> Requirement: Please output exactly the lines that run from the line with "destruct Hc as" through the final line of the data, inclusive, and nothing more.

> Data records:
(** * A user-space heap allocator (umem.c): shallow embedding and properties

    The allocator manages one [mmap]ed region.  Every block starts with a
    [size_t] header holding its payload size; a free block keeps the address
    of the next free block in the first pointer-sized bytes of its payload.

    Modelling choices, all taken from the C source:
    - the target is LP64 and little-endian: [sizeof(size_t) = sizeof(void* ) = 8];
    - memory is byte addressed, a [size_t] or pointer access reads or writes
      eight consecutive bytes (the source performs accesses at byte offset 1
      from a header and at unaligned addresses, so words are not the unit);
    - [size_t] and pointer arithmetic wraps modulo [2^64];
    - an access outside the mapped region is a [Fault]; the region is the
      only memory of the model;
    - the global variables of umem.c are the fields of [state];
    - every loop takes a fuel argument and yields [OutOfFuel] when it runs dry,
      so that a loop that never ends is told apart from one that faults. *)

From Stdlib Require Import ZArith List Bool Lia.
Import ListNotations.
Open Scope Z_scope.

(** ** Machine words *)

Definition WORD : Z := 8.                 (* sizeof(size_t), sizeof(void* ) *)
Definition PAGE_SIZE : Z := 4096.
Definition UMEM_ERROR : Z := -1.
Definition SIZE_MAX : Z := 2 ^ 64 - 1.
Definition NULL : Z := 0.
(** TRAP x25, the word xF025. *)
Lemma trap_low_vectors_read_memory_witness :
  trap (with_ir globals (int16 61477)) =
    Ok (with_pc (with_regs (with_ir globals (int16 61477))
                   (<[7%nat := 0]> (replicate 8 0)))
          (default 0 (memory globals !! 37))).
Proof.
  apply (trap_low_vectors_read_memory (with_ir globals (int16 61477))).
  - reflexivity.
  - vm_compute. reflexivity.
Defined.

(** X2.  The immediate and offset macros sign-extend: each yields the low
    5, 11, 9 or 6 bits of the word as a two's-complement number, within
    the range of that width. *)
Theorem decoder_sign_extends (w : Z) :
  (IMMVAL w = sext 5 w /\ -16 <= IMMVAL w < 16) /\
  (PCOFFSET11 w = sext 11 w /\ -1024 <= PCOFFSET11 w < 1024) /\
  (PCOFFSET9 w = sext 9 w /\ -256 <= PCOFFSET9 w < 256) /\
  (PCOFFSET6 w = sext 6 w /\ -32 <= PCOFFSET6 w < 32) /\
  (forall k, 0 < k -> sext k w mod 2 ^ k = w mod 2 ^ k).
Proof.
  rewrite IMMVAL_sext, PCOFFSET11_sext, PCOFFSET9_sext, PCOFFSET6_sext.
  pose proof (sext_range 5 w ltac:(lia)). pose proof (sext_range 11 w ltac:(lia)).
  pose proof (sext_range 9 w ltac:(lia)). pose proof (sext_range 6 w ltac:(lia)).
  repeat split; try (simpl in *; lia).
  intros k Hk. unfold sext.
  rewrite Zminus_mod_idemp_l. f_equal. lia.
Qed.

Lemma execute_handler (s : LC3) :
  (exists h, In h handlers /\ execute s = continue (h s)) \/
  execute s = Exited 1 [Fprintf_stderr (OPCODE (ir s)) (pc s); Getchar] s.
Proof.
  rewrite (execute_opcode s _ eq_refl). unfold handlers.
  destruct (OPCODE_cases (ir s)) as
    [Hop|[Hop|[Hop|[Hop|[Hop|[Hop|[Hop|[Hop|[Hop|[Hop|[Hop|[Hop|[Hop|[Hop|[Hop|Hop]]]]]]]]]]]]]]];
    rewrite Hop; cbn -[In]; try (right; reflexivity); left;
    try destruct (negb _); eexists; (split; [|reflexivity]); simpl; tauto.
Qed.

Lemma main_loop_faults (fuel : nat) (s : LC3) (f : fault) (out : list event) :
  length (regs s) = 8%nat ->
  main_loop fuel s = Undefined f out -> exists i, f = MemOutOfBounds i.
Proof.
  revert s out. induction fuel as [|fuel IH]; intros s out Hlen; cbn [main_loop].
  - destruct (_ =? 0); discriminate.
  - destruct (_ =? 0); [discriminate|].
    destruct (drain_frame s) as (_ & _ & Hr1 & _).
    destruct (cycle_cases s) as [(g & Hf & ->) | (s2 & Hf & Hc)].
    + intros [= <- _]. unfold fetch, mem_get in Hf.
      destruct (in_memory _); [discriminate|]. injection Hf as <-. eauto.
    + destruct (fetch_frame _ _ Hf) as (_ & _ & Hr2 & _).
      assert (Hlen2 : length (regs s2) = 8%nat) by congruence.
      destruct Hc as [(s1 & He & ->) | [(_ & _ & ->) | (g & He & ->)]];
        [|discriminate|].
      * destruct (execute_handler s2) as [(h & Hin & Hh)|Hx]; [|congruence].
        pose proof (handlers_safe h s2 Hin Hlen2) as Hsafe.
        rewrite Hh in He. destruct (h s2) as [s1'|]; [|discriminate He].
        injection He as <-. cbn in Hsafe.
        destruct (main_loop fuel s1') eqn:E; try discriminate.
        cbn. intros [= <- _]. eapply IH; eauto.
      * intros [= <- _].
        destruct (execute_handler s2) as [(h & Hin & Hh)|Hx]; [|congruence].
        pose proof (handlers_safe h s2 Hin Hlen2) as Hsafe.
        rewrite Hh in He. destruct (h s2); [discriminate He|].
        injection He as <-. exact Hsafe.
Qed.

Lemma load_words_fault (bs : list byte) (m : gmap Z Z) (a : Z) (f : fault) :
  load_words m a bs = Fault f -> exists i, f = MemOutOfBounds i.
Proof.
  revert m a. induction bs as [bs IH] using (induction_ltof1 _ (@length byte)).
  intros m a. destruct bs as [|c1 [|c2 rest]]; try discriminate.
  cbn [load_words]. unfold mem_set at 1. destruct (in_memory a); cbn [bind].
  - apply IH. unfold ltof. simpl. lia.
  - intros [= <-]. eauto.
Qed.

> Answer to this problem:
      destruct Hc as [(s1 & He & ->) | [(_ & _ & ->) | (g & He & ->)]];
        [|discriminate|].
      * destruct (execute_handler s2) as [(h & Hin & Hh)|Hx]; [|congruence].
        pose proof (handlers_safe h s2 Hin Hlen2) as Hsafe.
        rewrite Hh in He. destruct (h s2) as [s1'|]; [|discriminate He].
        injection He as <-. cbn in Hsafe.
        destruct (main_loop fuel s1') eqn:E; try discriminate.
        cbn. intros [= <- _]. eapply IH; eauto.
      * intros [= <- _].
        destruct (execute_handler s2) as [(h & Hin & Hh)|Hx]; [|congruence].
        pose proof (handlers_safe h s2 Hin Hlen2) as Hsafe.
        rewrite Hh in He. destruct (h s2); [discriminate He|].
        injection He as <-. exact Hsafe.
Qed.

Lemma load_words_fault (bs : list byte) (m : gmap Z Z) (a : Z) (f : fault) :
  load_words m a bs = Fault f -> exists i, f = MemOutOfBounds i.
Proof.
  revert m a. induction bs as [bs IH] using (induction_ltof1 _ (@length byte)).
  intros m a. destruct bs as [|c1 [|c2 rest]]; try discriminate.
  cbn [load_words]. unfold mem_set at 1. destruct (in_memory a); cbn [bind].
  - apply IH. unfold ltof. simpl. lia.
  - intros [= <-]. eauto.
Qed.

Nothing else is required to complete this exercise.